EXERCISE REQUIREMENTS> The expected output is each line in the data below that includes the string "gmap".
· · · ·
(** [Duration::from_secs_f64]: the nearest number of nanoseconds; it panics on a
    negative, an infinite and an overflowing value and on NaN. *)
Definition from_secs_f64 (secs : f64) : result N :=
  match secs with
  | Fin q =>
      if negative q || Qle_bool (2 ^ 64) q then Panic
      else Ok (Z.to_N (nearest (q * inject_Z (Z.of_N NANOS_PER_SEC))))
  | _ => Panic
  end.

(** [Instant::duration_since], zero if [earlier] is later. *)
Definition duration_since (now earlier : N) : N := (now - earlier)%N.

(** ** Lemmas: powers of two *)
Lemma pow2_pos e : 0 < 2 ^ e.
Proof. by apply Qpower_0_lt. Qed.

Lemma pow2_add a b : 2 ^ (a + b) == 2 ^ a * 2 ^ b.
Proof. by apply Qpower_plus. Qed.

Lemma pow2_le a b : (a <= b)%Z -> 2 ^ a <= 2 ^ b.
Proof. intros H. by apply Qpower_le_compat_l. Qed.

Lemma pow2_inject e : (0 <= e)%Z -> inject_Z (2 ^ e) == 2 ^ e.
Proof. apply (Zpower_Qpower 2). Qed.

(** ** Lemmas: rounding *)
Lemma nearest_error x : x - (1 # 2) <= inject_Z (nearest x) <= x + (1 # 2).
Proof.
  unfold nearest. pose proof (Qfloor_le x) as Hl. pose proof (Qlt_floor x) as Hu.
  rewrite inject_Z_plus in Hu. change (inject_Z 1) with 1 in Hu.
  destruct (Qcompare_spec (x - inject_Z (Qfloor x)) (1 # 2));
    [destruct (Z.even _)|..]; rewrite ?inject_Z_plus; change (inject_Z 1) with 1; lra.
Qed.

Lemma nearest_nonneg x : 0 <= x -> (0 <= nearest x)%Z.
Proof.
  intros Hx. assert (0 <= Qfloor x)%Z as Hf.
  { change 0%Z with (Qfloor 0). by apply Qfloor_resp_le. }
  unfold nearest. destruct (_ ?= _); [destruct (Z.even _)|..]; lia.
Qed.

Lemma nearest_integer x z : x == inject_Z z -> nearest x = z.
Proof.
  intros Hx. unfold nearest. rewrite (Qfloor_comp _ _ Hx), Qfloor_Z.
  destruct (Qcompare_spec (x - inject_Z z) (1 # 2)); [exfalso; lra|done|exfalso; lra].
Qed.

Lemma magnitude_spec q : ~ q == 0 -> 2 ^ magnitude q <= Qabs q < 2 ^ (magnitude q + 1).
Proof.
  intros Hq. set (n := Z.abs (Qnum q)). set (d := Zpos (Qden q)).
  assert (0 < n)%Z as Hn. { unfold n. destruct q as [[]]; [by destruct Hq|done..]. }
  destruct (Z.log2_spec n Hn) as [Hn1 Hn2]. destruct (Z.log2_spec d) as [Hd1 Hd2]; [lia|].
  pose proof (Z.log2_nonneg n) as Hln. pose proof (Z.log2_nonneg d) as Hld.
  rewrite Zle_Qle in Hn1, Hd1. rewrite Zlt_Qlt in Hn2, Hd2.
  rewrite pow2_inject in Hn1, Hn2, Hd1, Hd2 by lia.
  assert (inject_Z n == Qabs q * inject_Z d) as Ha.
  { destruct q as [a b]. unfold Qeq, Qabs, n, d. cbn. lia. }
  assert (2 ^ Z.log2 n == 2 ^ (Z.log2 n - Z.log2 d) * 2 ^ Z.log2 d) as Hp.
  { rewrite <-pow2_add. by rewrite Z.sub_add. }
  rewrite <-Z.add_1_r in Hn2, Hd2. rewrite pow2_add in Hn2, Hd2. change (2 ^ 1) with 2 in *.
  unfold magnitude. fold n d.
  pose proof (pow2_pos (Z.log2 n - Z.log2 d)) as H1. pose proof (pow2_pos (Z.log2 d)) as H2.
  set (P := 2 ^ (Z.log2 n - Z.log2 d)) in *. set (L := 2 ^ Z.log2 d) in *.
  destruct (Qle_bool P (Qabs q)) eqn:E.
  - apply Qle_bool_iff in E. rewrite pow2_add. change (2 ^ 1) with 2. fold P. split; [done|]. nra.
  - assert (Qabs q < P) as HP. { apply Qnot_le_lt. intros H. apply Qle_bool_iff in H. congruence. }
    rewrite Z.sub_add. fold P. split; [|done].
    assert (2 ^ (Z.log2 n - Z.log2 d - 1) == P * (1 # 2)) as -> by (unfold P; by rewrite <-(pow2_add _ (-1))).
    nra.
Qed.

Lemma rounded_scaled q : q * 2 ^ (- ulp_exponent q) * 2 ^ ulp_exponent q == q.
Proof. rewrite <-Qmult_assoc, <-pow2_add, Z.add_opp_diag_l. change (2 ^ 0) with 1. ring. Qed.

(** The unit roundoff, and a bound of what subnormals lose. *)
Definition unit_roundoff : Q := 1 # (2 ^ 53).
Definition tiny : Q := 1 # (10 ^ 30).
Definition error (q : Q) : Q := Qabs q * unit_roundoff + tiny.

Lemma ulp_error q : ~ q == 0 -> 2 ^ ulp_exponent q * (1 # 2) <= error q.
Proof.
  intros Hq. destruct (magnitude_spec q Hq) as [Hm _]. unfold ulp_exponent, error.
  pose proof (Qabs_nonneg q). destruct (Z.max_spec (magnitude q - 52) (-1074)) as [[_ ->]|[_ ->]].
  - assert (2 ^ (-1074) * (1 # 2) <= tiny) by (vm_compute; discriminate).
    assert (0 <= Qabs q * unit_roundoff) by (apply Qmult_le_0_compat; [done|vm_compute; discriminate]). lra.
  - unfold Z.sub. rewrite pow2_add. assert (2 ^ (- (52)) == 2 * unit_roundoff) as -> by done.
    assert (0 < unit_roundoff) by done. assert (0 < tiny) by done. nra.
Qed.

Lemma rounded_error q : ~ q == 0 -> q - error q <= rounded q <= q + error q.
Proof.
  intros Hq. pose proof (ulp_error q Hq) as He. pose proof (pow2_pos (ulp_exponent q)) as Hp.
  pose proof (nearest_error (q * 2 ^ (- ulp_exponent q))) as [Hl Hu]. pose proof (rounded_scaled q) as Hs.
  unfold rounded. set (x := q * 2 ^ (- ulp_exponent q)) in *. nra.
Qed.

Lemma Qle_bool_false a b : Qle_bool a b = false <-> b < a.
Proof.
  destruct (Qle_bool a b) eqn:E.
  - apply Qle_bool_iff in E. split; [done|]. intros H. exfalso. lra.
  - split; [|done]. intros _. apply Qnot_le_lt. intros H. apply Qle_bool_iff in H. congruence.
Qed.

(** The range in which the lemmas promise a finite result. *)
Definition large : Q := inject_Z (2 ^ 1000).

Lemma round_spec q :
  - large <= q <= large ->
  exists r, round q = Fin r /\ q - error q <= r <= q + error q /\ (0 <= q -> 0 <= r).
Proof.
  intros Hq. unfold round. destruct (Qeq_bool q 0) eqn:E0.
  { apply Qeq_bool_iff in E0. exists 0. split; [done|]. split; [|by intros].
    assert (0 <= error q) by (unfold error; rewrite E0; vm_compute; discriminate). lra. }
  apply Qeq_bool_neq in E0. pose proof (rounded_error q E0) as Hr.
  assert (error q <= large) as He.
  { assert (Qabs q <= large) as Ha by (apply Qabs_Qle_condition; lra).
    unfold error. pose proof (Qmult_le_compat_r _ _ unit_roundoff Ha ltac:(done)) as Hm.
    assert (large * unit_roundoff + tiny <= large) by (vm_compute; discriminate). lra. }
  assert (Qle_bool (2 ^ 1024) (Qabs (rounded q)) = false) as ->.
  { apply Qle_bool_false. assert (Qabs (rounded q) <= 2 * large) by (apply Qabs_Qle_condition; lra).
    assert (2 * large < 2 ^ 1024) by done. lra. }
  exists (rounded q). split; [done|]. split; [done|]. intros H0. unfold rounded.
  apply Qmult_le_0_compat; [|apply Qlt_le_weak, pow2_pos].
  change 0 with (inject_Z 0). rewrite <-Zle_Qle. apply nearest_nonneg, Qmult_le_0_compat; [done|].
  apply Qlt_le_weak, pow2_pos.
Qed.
· · · ·
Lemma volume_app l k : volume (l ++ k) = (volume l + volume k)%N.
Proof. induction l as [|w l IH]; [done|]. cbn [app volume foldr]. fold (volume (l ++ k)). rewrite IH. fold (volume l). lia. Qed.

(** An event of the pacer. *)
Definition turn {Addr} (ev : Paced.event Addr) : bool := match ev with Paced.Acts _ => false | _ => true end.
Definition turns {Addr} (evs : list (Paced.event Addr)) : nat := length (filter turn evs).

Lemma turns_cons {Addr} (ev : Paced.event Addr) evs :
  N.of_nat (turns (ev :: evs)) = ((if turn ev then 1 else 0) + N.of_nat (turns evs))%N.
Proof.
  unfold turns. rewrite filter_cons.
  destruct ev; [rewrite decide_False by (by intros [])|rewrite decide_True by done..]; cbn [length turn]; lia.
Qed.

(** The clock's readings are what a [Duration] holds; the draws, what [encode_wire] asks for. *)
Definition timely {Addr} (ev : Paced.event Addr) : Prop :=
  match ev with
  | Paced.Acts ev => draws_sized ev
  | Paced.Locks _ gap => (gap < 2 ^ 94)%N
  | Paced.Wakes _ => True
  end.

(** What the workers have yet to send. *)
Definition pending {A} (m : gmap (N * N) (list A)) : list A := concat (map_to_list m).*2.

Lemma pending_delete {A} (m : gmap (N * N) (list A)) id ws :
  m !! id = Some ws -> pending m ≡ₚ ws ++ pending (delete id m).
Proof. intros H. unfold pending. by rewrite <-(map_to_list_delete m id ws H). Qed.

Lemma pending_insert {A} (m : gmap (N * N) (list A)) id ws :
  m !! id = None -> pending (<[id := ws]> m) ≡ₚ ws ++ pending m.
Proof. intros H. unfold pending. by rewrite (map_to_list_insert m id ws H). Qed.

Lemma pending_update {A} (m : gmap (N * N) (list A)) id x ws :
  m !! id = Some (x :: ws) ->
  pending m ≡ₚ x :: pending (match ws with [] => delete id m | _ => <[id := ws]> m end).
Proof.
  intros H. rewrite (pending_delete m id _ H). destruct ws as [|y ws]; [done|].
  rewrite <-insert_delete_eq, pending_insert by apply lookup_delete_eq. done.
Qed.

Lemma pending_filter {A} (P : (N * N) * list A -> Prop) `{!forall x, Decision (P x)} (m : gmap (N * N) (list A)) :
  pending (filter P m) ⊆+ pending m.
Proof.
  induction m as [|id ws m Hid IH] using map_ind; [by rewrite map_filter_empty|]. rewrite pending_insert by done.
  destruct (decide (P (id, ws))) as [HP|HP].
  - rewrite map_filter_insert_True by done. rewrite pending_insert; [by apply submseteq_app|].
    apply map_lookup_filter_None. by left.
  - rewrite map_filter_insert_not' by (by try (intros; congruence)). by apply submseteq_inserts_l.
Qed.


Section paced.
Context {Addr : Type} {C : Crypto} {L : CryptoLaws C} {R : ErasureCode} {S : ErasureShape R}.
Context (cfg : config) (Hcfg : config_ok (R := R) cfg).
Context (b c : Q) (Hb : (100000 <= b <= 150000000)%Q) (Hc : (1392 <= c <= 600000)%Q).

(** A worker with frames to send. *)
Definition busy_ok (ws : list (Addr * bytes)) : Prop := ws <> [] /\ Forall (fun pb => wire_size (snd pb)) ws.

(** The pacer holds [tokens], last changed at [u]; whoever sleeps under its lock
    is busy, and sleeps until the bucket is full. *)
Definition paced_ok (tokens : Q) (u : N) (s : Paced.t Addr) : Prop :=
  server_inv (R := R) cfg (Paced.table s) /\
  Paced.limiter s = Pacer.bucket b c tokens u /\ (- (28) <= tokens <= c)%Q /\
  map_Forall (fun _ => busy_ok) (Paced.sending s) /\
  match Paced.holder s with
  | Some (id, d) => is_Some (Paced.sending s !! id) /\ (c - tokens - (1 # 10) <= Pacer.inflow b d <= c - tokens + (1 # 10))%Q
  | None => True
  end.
· · · ·
TASK SOLUTION>
Definition pending {A} (m : gmap (N * N) (list A)) : list A := concat (map_to_list m).*2.
Lemma pending_delete {A} (m : gmap (N * N) (list A)) id ws :
Lemma pending_insert {A} (m : gmap (N * N) (list A)) id ws :
Lemma pending_update {A} (m : gmap (N * N) (list A)) id x ws :
Lemma pending_filter {A} (P : (N * N) * list A -> Prop) `{!forall x, Decision (P x)} (m : gmap (N * N) (list A)) :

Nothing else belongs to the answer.